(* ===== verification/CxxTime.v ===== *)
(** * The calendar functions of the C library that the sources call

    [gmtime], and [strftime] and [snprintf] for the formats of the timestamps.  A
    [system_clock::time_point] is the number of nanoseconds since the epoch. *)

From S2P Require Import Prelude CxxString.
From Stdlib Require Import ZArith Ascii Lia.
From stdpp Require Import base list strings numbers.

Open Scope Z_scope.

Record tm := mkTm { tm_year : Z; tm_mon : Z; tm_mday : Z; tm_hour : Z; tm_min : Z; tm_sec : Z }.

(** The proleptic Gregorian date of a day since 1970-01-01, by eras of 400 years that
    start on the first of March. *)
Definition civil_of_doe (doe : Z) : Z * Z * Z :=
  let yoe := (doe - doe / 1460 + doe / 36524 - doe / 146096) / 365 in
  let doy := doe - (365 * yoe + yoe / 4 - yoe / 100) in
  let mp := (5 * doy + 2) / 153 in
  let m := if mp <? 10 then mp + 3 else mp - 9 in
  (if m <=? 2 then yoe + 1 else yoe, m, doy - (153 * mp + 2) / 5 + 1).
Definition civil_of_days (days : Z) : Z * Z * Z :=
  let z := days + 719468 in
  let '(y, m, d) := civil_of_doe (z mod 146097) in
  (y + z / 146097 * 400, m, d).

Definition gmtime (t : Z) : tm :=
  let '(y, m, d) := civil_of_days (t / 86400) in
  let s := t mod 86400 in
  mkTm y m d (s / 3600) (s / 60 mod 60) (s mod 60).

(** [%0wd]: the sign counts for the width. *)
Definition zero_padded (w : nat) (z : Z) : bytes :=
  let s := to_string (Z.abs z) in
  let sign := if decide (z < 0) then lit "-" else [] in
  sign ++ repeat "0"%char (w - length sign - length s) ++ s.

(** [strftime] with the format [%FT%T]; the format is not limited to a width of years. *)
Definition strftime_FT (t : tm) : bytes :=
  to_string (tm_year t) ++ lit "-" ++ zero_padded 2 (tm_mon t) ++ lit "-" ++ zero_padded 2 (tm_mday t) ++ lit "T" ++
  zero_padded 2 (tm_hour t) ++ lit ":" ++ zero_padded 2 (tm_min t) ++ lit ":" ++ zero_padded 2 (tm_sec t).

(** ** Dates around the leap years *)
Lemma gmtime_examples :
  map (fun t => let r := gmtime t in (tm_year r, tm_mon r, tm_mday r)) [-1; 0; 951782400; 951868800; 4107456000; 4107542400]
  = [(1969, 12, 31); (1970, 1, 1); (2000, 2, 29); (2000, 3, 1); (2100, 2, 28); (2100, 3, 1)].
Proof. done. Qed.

***

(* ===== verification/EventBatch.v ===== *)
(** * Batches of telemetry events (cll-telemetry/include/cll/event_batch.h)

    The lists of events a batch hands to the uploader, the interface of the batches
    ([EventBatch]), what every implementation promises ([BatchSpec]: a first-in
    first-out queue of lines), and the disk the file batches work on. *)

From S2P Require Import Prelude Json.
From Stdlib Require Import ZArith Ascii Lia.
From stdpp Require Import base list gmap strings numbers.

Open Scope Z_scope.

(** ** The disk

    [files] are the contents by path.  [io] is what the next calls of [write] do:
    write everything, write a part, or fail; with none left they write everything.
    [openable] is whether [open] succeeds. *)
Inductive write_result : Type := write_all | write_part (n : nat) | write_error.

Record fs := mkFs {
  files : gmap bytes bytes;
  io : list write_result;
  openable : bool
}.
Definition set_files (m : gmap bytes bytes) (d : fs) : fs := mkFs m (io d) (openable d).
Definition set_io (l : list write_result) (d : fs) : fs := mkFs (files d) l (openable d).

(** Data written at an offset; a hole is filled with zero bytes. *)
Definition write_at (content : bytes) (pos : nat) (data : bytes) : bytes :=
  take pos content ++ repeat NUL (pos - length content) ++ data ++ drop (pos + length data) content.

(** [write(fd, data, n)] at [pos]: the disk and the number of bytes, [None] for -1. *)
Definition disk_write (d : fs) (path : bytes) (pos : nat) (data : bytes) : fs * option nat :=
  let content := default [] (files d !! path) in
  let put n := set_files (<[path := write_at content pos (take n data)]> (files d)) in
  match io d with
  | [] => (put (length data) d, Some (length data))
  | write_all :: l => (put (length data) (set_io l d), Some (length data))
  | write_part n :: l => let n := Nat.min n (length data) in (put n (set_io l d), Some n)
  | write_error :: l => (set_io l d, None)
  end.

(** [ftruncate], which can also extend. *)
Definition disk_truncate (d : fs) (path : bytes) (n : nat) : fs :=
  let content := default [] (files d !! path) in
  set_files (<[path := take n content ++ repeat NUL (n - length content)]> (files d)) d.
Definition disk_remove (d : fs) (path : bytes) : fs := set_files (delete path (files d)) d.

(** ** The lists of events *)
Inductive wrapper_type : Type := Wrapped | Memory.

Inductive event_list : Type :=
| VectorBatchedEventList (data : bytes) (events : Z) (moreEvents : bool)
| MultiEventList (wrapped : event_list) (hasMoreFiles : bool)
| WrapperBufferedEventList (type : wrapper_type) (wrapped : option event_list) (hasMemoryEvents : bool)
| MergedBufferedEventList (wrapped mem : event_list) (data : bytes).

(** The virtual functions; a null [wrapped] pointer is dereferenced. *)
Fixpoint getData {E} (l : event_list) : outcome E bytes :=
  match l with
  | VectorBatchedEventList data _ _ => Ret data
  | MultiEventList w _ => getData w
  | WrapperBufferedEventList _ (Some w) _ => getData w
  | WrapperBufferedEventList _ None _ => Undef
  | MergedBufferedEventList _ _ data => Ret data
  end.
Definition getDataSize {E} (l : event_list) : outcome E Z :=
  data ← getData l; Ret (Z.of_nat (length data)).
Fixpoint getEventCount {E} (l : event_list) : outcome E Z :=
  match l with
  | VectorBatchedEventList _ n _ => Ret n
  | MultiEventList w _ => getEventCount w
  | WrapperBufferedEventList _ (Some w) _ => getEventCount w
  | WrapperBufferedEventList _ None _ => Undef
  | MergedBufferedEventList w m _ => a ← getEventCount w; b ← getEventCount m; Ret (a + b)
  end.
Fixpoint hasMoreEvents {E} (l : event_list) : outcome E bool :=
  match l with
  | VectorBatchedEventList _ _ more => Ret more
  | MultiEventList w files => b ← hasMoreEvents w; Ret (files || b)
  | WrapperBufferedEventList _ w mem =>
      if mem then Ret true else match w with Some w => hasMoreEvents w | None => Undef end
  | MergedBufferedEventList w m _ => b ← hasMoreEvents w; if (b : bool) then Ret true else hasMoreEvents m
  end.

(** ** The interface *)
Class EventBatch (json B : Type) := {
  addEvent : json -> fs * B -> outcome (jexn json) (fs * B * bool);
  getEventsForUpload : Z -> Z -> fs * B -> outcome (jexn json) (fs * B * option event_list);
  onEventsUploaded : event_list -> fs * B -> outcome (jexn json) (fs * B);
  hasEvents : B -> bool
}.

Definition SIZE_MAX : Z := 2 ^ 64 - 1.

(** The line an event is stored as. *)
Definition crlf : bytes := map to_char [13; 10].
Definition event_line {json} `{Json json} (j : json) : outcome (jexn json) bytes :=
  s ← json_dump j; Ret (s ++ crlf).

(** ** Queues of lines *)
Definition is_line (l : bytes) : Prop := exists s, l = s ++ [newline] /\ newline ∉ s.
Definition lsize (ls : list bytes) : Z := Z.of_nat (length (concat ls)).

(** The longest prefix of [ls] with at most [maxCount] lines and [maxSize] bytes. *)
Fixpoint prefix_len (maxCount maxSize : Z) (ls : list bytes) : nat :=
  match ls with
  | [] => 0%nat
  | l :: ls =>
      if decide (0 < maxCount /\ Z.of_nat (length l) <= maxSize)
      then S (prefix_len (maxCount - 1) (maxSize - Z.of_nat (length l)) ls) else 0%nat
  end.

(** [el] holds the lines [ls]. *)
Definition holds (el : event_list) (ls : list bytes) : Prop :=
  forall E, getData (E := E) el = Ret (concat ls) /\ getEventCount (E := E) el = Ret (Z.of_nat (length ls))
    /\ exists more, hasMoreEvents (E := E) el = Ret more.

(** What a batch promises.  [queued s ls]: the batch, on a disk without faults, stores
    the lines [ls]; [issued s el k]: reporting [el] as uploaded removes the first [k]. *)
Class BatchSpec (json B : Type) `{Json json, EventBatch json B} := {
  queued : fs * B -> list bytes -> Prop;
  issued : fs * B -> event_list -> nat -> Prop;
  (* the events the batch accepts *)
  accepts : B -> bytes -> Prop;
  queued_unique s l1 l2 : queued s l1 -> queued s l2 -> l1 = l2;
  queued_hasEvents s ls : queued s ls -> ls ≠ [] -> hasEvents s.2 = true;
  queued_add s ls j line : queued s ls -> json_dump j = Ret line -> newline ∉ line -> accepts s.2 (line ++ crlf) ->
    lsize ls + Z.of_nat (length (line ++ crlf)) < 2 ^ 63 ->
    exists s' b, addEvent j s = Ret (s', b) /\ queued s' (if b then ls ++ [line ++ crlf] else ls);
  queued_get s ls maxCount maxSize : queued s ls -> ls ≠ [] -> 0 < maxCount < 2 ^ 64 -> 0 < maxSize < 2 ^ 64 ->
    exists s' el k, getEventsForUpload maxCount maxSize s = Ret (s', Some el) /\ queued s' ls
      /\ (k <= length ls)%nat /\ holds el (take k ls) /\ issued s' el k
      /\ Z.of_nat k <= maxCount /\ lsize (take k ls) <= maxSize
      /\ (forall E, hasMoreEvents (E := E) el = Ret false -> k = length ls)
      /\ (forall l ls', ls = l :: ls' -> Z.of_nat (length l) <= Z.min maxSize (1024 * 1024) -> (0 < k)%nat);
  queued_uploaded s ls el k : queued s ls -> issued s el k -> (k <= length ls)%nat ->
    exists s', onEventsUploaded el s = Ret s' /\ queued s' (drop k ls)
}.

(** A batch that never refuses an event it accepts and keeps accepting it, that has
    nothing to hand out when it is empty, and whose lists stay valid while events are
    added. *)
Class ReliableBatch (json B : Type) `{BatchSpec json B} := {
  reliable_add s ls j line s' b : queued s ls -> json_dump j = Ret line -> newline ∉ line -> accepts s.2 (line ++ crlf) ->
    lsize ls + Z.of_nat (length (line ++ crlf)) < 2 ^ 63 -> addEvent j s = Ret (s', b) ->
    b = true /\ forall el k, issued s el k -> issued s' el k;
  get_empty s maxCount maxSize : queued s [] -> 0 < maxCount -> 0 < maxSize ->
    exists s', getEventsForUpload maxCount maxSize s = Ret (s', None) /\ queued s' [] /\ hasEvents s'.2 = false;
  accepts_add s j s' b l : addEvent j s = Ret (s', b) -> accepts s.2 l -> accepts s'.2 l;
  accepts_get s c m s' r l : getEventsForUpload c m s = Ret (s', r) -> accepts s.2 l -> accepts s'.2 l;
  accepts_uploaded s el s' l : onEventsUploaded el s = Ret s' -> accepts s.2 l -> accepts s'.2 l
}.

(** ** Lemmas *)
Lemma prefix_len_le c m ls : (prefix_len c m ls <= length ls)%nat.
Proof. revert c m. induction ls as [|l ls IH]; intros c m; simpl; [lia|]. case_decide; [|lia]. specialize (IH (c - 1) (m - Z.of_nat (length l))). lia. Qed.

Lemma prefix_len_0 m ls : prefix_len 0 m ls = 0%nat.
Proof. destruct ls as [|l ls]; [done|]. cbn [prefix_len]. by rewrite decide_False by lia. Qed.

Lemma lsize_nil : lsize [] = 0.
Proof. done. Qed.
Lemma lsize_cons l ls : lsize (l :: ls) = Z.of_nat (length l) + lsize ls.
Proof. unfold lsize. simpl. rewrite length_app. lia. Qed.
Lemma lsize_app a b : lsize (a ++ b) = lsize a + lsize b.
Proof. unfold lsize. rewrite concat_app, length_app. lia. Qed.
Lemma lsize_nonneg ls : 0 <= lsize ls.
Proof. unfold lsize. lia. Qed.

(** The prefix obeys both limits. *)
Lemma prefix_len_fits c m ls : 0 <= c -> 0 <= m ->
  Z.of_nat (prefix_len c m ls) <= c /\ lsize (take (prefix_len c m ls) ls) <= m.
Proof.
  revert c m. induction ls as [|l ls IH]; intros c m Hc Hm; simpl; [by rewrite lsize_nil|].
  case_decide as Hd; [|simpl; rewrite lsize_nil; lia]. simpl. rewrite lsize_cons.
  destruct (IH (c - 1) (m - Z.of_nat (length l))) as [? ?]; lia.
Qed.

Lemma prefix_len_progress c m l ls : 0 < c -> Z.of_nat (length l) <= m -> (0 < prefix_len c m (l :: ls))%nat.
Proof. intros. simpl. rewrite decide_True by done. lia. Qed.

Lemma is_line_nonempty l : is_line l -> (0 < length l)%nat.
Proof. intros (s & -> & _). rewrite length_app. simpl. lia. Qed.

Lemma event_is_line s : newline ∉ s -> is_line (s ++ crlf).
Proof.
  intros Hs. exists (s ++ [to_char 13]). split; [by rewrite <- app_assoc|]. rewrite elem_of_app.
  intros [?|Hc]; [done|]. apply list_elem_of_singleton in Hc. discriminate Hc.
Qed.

***

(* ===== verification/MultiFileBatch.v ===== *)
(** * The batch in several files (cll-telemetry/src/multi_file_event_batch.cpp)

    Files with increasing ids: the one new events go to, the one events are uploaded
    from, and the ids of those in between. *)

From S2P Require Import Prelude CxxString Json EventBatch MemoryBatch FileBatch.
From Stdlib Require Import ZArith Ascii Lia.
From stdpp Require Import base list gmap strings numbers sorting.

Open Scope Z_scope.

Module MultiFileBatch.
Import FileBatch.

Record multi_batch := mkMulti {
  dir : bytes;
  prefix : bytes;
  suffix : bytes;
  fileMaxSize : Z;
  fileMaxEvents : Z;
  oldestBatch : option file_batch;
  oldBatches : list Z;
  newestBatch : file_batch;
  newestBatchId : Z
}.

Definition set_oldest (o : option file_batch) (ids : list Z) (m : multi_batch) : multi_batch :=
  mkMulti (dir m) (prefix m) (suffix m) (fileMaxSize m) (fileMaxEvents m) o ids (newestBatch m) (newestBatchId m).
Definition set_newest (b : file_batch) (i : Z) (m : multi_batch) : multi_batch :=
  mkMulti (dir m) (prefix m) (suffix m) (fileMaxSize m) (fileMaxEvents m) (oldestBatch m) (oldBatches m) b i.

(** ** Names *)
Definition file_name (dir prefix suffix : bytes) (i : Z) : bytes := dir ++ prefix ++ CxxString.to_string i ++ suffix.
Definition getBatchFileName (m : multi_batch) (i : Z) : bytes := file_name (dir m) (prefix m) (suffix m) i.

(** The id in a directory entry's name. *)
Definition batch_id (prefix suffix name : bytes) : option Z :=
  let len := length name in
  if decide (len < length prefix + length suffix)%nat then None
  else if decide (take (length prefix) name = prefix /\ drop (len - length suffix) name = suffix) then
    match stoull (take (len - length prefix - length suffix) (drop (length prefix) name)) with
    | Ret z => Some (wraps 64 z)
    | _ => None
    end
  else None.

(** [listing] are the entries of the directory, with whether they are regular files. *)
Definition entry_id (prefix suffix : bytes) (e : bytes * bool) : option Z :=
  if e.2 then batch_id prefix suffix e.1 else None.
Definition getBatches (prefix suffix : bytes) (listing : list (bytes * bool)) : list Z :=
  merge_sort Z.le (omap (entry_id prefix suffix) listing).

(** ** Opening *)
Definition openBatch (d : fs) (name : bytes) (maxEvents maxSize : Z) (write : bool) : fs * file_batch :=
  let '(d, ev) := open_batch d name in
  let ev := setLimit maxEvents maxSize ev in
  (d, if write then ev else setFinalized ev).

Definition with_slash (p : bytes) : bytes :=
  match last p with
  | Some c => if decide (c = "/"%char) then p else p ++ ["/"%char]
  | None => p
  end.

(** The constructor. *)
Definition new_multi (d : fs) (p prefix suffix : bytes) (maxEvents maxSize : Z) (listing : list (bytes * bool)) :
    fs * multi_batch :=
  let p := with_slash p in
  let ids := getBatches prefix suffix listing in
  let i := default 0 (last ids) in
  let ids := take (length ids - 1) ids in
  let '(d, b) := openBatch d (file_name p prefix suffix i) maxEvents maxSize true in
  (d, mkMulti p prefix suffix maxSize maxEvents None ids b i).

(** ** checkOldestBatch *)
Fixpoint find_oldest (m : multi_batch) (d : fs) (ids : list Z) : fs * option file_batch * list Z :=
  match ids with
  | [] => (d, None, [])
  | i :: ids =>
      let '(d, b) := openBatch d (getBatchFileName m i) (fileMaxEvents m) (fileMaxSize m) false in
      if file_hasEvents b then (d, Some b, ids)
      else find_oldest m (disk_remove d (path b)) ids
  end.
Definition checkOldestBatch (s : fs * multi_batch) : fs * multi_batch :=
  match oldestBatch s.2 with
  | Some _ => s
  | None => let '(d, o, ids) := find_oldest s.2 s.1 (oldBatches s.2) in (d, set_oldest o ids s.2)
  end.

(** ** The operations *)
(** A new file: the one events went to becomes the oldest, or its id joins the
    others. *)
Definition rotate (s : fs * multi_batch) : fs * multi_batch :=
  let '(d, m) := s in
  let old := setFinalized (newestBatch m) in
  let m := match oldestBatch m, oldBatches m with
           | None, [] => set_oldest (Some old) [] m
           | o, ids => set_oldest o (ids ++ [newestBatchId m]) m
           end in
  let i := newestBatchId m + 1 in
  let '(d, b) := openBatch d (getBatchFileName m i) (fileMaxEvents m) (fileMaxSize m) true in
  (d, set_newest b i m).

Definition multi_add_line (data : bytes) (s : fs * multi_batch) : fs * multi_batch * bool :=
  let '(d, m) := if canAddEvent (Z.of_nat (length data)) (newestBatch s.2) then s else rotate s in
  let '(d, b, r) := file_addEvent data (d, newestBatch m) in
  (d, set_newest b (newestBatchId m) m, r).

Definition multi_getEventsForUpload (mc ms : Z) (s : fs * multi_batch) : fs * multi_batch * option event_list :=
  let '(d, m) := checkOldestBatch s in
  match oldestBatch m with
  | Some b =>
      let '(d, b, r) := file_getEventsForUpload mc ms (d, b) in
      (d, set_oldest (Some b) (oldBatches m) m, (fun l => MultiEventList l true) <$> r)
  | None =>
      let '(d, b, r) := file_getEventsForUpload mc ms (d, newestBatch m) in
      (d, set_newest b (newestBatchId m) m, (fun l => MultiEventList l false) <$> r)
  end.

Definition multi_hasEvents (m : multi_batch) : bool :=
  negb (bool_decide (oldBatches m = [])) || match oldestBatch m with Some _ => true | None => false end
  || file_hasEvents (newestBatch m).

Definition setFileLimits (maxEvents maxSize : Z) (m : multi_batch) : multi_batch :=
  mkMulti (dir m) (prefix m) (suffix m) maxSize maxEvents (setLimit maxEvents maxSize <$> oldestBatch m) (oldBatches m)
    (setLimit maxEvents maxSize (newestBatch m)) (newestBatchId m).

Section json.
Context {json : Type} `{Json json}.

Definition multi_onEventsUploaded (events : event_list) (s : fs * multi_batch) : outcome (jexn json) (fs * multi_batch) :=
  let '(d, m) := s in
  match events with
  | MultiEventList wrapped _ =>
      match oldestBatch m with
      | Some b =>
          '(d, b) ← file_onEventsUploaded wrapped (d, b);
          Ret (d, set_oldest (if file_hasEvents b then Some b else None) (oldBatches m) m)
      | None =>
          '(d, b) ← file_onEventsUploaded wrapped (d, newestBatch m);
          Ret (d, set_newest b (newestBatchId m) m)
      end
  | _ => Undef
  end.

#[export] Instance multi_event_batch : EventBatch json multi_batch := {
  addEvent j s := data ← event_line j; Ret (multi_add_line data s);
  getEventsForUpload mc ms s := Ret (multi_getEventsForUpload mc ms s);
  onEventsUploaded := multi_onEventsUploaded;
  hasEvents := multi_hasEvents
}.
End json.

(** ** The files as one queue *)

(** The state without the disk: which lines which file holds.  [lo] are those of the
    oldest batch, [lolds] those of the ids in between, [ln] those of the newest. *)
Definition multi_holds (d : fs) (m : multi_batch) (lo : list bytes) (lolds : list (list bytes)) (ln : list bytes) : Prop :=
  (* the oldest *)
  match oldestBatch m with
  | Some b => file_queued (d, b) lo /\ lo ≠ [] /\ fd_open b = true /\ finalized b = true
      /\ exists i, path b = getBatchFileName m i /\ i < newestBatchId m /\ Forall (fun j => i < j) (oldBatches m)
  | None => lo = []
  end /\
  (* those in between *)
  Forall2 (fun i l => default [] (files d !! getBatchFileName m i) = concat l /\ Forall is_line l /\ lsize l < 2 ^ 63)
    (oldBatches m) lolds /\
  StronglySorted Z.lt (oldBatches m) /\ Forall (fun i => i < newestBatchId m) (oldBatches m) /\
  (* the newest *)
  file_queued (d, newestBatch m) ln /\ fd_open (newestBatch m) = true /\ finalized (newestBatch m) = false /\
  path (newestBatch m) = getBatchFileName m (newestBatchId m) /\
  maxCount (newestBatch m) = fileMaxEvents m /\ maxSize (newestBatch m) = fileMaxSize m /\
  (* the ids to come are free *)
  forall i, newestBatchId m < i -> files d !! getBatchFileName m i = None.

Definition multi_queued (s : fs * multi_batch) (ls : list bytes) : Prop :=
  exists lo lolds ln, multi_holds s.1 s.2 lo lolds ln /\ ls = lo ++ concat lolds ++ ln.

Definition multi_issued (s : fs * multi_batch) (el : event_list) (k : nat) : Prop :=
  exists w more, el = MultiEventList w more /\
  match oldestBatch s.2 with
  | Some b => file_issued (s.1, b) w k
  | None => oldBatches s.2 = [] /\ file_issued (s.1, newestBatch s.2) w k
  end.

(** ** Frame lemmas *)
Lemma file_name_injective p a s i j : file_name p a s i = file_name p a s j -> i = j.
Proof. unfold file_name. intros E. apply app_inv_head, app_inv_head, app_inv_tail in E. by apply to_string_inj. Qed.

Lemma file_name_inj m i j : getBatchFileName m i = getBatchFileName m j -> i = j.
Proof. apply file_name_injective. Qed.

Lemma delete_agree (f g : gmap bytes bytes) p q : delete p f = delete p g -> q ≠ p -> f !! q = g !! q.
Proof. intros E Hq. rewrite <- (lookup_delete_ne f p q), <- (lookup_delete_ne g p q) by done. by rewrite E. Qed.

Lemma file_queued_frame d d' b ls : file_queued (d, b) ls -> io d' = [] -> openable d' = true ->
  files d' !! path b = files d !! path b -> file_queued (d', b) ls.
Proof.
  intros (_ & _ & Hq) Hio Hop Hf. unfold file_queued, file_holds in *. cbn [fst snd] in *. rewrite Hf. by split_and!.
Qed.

***

▸ **Activity**: Retype only the stretch of lines above starting at the one with "(** ** Opening *)" and stopping at the one with "match last p with", exactly as written, with both kept.

▸ **Answer section**:
(** ** Opening *)
Definition openBatch (d : fs) (name : bytes) (maxEvents maxSize : Z) (write : bool) : fs * file_batch :=
  let '(d, ev) := open_batch d name in
  let ev := setLimit maxEvents maxSize ev in
  (d, if write then ev else setFinalized ev).

Definition with_slash (p : bytes) : bytes :=
  match last p with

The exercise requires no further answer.